### [REQUIRED WORK]
Every line from the one containing "(** C3: the" to the one containing "(forall n, orders" in the records below, both included, must be set down exactly, and no other line.
[[ EXTRACTED ENTRIES, beginning ]]
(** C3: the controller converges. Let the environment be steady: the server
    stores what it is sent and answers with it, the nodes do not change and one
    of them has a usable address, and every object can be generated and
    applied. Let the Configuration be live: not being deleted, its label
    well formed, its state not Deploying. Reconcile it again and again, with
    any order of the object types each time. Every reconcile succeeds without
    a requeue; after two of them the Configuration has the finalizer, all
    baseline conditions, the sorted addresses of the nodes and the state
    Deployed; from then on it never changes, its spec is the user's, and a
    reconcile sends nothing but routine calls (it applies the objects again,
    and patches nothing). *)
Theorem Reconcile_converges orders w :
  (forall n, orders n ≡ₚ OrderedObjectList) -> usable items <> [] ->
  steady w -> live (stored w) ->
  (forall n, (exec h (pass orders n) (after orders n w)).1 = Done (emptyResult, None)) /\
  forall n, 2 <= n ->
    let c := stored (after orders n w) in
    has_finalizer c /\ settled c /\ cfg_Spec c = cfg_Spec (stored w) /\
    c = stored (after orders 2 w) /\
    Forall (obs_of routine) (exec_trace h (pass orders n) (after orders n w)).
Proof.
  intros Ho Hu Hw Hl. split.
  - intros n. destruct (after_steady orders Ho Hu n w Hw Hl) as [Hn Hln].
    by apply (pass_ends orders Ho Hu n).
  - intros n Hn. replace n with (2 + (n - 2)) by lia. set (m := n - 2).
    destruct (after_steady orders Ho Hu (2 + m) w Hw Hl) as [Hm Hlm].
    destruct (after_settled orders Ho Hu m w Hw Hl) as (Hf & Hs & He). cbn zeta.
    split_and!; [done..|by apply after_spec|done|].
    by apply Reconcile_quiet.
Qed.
[[ EXTRACTED ENTRIES, end ]]
[[ EXTRACTED ENTRIES, beginning ]]
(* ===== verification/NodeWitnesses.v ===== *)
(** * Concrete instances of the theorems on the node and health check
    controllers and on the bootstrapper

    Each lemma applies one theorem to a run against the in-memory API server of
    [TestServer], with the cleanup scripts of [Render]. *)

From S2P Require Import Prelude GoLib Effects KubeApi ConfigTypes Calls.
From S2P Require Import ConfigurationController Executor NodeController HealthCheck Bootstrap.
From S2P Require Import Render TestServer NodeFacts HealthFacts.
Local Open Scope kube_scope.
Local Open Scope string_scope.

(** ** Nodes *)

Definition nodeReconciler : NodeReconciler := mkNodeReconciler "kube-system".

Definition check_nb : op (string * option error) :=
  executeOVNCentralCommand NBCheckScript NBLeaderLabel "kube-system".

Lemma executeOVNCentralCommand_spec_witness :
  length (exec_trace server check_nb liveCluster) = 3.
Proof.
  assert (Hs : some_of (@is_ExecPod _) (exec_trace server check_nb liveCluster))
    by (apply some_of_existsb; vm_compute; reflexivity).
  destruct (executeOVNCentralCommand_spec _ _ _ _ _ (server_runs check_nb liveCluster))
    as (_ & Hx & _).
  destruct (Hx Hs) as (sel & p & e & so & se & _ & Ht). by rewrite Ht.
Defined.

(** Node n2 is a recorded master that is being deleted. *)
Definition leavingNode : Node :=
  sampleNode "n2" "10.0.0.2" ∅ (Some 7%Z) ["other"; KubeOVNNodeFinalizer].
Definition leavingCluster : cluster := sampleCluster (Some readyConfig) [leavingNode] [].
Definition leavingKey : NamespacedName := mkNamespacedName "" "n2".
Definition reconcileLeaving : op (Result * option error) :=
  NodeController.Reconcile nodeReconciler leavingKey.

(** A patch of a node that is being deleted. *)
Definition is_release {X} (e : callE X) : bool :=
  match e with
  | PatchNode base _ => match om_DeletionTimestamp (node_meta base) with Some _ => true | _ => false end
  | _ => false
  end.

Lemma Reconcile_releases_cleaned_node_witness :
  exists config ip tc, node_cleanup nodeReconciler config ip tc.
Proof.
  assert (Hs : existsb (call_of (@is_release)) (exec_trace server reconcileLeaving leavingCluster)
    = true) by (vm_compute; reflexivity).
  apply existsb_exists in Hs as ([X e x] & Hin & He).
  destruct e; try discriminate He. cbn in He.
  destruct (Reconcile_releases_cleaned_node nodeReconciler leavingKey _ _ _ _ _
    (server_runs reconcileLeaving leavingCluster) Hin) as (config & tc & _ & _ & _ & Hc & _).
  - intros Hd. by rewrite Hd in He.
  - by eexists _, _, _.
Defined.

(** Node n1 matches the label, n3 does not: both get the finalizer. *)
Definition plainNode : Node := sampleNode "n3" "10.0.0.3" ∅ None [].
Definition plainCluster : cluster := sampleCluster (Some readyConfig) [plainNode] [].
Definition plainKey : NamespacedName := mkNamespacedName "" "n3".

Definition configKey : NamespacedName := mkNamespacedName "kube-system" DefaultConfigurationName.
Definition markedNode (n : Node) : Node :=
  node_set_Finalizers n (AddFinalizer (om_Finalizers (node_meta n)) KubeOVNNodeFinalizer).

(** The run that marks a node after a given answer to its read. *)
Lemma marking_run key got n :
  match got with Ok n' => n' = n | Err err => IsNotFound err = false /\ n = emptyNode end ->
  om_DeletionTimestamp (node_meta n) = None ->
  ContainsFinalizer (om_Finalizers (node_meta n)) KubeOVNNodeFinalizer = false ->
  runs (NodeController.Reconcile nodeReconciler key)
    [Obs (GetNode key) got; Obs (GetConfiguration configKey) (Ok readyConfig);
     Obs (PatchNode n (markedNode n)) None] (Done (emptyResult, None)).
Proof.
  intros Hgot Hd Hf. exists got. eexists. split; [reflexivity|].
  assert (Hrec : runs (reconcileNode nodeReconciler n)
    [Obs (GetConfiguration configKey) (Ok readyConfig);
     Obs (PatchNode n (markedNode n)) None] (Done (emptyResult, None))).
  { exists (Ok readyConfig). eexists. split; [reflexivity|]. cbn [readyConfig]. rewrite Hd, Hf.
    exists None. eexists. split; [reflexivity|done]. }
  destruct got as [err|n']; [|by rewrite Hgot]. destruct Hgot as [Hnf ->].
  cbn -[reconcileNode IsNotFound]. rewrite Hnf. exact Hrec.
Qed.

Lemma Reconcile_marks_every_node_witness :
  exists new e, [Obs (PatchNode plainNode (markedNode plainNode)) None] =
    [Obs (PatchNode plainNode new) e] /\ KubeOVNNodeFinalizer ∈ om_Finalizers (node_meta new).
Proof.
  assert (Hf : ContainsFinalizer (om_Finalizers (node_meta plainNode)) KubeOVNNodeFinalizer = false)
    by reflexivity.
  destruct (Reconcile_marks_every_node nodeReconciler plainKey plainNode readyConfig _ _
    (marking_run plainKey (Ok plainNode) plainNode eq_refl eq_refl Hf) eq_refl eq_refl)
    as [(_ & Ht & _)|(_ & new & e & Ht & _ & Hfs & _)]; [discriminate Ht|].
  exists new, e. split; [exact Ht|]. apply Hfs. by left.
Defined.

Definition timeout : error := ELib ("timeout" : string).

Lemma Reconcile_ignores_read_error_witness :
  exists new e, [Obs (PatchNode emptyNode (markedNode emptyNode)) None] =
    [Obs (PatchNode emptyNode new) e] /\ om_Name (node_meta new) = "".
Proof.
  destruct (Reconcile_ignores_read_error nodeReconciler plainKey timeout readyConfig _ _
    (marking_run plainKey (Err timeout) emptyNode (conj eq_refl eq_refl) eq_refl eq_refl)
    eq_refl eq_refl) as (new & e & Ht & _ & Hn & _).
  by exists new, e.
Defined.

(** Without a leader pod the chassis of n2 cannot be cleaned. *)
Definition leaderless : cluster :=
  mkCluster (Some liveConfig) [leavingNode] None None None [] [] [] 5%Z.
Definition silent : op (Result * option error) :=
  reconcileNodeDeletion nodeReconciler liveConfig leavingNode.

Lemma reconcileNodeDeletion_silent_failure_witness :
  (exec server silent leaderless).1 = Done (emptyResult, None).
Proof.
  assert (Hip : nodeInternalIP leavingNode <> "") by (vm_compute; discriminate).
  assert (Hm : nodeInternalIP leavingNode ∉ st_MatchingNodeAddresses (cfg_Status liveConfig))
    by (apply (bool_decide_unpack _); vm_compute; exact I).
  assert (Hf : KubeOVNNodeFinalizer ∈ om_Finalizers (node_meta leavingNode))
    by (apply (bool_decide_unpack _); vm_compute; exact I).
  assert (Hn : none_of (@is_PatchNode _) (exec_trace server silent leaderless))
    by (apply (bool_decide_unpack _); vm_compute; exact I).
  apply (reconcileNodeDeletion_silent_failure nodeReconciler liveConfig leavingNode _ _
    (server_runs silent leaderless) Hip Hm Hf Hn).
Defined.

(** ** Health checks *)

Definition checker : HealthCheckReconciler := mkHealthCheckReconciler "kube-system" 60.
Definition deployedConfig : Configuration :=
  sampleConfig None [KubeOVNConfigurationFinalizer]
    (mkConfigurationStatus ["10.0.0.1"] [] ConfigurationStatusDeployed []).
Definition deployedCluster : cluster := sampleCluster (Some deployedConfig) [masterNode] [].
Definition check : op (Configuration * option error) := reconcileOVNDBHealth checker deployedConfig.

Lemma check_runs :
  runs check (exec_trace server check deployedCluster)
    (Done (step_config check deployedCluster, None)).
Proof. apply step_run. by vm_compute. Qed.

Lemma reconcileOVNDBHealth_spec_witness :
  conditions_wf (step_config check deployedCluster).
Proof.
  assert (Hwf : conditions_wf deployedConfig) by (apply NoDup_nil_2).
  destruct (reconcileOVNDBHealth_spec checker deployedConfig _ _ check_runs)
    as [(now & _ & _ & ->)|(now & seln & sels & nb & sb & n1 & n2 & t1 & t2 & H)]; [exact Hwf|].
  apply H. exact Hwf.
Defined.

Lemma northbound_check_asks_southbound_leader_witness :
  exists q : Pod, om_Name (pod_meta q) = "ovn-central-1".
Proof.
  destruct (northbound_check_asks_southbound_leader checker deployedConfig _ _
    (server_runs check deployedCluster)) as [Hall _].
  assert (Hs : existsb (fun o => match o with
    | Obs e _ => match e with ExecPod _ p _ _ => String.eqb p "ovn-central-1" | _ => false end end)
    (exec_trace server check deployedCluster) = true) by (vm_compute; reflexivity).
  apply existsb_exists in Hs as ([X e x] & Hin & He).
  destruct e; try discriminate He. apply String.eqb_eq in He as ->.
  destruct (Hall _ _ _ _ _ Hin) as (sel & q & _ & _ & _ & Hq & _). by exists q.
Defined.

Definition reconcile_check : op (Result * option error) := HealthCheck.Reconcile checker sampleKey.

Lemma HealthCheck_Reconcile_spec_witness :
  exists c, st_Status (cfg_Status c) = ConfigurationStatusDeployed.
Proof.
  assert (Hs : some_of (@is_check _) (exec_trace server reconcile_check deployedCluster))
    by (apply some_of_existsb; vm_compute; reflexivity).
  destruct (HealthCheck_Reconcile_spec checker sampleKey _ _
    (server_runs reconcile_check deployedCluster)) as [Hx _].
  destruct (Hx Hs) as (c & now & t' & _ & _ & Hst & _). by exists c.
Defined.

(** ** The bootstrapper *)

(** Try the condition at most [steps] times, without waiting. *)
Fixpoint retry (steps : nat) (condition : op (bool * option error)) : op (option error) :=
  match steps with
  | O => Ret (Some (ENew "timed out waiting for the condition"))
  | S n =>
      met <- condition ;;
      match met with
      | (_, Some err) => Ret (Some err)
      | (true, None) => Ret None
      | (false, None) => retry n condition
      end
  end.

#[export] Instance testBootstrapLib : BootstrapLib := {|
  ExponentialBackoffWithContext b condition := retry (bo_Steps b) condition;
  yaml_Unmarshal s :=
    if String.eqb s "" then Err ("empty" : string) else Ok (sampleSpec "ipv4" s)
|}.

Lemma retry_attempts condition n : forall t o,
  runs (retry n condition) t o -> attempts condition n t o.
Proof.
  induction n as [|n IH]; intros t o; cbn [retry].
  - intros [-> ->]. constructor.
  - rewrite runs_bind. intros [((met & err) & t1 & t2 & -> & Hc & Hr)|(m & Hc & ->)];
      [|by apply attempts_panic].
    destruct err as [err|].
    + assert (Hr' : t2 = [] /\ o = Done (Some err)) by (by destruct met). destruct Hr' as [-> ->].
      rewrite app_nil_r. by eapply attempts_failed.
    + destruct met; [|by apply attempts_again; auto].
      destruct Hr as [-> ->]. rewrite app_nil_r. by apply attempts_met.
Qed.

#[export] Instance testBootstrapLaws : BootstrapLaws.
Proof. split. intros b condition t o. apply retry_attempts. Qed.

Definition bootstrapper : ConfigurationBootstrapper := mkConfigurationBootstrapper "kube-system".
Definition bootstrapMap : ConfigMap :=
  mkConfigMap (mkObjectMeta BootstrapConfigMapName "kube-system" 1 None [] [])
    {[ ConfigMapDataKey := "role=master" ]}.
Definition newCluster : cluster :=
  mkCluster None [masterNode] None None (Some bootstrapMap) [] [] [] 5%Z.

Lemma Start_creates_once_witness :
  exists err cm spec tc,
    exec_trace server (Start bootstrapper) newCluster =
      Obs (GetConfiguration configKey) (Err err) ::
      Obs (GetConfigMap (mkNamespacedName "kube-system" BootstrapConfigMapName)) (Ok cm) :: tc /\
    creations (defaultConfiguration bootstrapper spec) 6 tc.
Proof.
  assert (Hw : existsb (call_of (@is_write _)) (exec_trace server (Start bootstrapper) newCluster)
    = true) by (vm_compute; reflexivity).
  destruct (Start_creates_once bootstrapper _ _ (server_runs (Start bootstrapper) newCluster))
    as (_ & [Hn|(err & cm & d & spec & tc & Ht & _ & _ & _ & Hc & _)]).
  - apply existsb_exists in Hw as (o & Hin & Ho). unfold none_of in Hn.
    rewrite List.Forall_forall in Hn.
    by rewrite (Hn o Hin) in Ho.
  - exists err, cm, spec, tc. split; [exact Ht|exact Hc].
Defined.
[[ EXTRACTED ENTRIES, end ]]
### [FINISHED TASK]
(** C3: the controller converges. Let the environment be steady: the server
    stores what it is sent and answers with it, the nodes do not change and one
    of them has a usable address, and every object can be generated and
    applied. Let the Configuration be live: not being deleted, its label
    well formed, its state not Deploying. Reconcile it again and again, with
    any order of the object types each time. Every reconcile succeeds without
    a requeue; after two of them the Configuration has the finalizer, all
    baseline conditions, the sorted addresses of the nodes and the state
    Deployed; from then on it never changes, its spec is the user's, and a
    reconcile sends nothing but routine calls (it applies the objects again,
    and patches nothing). *)
Theorem Reconcile_converges orders w :
  (forall n, orders n ≡ₚ OrderedObjectList) -> usable items <> [] ->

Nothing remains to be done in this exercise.